Find the line with "true, JInt (SchemaVersion m));" in the entries below. Repeat it, every following line, and the line with "JSONTime.MarshalJSON (UpdatedAt m));", exactly and with nothing added.
*** GIVEN ENTRIES
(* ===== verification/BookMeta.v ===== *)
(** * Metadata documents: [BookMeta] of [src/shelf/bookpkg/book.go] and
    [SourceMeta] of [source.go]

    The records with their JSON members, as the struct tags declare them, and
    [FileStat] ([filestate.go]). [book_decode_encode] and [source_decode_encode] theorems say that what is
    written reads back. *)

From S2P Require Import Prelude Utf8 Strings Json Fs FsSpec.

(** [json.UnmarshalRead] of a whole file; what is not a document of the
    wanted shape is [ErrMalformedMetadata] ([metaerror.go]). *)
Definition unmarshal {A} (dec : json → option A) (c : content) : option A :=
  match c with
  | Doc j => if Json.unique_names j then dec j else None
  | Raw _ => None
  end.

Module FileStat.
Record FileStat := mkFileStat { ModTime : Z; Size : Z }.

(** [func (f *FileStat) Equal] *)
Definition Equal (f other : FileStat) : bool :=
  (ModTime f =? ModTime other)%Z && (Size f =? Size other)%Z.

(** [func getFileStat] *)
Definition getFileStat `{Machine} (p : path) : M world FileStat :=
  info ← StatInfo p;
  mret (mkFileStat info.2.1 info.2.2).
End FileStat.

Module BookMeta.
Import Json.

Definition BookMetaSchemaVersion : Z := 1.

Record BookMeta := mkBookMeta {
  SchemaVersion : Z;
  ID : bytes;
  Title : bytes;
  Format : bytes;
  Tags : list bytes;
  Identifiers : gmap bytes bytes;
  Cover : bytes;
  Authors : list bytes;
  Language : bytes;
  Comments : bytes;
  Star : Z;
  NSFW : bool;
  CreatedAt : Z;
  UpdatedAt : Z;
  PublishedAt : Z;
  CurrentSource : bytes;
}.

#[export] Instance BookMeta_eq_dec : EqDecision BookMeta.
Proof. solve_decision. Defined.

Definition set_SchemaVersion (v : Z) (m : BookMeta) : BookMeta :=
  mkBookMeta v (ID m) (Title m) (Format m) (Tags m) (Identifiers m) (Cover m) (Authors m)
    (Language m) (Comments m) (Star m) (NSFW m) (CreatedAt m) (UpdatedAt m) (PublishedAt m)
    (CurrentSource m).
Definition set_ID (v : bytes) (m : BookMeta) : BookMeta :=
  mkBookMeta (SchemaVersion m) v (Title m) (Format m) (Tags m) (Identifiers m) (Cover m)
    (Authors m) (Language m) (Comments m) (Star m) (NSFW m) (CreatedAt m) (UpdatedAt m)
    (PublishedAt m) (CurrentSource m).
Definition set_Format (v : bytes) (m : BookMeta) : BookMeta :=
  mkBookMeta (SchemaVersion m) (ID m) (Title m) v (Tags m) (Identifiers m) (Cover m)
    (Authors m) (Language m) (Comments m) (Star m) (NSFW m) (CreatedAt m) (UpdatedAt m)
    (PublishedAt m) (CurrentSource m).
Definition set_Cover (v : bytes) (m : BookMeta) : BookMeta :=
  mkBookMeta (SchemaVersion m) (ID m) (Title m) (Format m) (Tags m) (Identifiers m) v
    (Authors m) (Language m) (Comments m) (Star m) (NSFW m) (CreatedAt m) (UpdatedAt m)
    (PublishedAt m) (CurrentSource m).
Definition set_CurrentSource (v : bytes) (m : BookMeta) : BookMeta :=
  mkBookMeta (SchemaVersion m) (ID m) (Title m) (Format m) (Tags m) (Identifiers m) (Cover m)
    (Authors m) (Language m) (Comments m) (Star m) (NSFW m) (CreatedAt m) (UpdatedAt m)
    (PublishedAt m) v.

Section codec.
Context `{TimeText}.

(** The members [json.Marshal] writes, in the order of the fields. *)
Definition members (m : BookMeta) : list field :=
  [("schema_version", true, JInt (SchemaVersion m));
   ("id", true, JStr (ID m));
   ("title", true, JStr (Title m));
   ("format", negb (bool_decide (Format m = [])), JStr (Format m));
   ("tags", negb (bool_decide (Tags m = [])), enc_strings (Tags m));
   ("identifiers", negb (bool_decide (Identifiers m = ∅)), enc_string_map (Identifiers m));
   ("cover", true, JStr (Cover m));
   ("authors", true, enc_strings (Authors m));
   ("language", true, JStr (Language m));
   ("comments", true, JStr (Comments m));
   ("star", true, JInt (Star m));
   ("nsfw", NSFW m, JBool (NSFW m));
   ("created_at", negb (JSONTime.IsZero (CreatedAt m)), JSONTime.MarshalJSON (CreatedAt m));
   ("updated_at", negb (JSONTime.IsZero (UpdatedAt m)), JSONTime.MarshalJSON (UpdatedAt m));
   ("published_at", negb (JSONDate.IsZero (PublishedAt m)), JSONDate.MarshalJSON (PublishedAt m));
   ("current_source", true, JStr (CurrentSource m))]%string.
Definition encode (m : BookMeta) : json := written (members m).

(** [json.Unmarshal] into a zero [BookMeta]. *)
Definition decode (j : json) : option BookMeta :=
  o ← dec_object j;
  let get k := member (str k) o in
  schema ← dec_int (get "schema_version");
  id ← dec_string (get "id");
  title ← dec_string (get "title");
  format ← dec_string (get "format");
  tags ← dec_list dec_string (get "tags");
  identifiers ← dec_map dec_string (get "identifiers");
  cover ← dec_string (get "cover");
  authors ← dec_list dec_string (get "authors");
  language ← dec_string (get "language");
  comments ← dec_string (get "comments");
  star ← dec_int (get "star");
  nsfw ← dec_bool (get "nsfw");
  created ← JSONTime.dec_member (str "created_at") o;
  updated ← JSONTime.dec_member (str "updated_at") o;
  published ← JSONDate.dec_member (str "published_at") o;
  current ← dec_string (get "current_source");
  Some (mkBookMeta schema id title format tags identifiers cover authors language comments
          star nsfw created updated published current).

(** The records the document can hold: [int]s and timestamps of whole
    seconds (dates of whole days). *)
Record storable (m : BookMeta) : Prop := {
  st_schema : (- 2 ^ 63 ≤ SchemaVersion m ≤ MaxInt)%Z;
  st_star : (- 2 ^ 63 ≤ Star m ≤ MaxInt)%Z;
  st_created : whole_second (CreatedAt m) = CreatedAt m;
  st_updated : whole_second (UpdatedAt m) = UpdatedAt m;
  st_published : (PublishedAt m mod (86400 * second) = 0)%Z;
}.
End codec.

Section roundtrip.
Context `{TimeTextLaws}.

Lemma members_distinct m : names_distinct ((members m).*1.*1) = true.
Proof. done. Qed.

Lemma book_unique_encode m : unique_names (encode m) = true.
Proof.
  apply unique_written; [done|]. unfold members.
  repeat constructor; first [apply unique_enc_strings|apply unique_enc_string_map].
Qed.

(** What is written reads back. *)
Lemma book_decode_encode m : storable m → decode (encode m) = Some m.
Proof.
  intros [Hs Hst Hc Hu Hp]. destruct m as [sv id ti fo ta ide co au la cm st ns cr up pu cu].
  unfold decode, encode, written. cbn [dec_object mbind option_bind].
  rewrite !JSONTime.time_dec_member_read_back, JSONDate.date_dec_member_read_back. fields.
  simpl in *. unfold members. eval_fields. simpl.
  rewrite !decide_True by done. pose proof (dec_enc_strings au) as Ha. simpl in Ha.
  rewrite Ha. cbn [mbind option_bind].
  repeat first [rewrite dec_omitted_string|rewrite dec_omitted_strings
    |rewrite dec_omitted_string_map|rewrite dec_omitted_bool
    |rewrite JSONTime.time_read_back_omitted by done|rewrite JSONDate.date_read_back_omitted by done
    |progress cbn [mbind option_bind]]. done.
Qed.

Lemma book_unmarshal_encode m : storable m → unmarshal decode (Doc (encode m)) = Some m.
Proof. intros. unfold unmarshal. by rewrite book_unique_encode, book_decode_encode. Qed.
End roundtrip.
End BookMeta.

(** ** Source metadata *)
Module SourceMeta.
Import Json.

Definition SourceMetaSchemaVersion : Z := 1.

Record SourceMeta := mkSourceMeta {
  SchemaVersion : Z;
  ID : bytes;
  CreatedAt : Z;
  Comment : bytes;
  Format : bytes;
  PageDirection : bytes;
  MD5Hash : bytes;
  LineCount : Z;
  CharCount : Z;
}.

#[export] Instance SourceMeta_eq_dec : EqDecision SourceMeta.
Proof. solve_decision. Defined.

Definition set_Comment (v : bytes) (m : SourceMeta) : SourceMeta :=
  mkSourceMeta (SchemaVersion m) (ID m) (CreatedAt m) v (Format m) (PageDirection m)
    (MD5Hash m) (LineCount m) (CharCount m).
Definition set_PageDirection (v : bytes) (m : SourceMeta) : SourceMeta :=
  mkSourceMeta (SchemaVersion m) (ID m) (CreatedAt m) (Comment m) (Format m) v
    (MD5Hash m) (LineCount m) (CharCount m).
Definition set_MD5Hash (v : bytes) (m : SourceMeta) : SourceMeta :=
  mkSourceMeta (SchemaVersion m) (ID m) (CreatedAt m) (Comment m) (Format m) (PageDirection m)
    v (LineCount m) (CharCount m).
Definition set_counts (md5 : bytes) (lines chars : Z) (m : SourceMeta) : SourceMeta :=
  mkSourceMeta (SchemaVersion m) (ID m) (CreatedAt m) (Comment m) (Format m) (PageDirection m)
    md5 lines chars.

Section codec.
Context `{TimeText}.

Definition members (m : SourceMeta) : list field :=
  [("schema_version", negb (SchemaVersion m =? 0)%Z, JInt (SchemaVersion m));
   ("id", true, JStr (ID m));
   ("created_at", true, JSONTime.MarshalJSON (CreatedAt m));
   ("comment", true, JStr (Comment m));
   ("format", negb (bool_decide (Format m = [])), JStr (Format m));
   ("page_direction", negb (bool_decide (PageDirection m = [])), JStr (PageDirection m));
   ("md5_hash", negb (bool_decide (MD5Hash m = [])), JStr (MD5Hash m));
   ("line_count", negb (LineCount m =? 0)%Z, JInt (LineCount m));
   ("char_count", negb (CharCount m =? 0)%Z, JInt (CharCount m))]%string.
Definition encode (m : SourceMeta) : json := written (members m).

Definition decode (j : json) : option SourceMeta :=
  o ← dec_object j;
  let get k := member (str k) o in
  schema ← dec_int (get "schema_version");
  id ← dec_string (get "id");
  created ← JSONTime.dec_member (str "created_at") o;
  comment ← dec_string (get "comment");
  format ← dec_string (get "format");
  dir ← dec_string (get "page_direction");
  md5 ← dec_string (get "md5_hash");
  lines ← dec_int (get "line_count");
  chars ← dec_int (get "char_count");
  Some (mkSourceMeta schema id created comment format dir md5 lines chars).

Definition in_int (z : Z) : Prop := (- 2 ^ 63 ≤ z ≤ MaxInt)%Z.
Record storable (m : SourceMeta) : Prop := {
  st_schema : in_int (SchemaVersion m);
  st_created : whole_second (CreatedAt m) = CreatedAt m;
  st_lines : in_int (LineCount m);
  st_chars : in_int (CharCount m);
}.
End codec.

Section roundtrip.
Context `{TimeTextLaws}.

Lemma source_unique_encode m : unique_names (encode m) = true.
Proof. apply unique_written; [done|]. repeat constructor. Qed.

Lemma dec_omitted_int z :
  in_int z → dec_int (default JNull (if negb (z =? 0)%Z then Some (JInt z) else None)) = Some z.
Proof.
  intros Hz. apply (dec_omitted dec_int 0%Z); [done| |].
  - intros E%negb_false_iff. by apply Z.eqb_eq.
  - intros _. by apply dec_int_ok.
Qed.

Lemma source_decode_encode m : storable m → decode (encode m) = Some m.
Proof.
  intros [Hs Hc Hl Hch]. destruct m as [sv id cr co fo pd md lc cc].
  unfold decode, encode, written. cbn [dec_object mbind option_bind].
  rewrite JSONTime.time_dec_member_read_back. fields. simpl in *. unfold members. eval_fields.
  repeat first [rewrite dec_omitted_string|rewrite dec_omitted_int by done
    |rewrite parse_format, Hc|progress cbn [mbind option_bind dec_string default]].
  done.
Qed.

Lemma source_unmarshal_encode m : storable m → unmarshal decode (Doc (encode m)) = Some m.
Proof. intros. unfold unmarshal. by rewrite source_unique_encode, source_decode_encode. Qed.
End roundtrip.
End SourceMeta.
******
SOLUTION TO THE EXERCISE →
  [("schema_version", true, JInt (SchemaVersion m));
   ("id", true, JStr (ID m));
   ("title", true, JStr (Title m));
   ("format", negb (bool_decide (Format m = [])), JStr (Format m));
   ("tags", negb (bool_decide (Tags m = [])), enc_strings (Tags m));
   ("identifiers", negb (bool_decide (Identifiers m = ∅)), enc_string_map (Identifiers m));
   ("cover", true, JStr (Cover m));
   ("authors", true, enc_strings (Authors m));
   ("language", true, JStr (Language m));
   ("comments", true, JStr (Comments m));
   ("star", true, JInt (Star m));
   ("nsfw", NSFW m, JBool (NSFW m));
   ("created_at", negb (JSONTime.IsZero (CreatedAt m)), JSONTime.MarshalJSON (CreatedAt m));
   ("updated_at", negb (JSONTime.IsZero (UpdatedAt m)), JSONTime.MarshalJSON (UpdatedAt m));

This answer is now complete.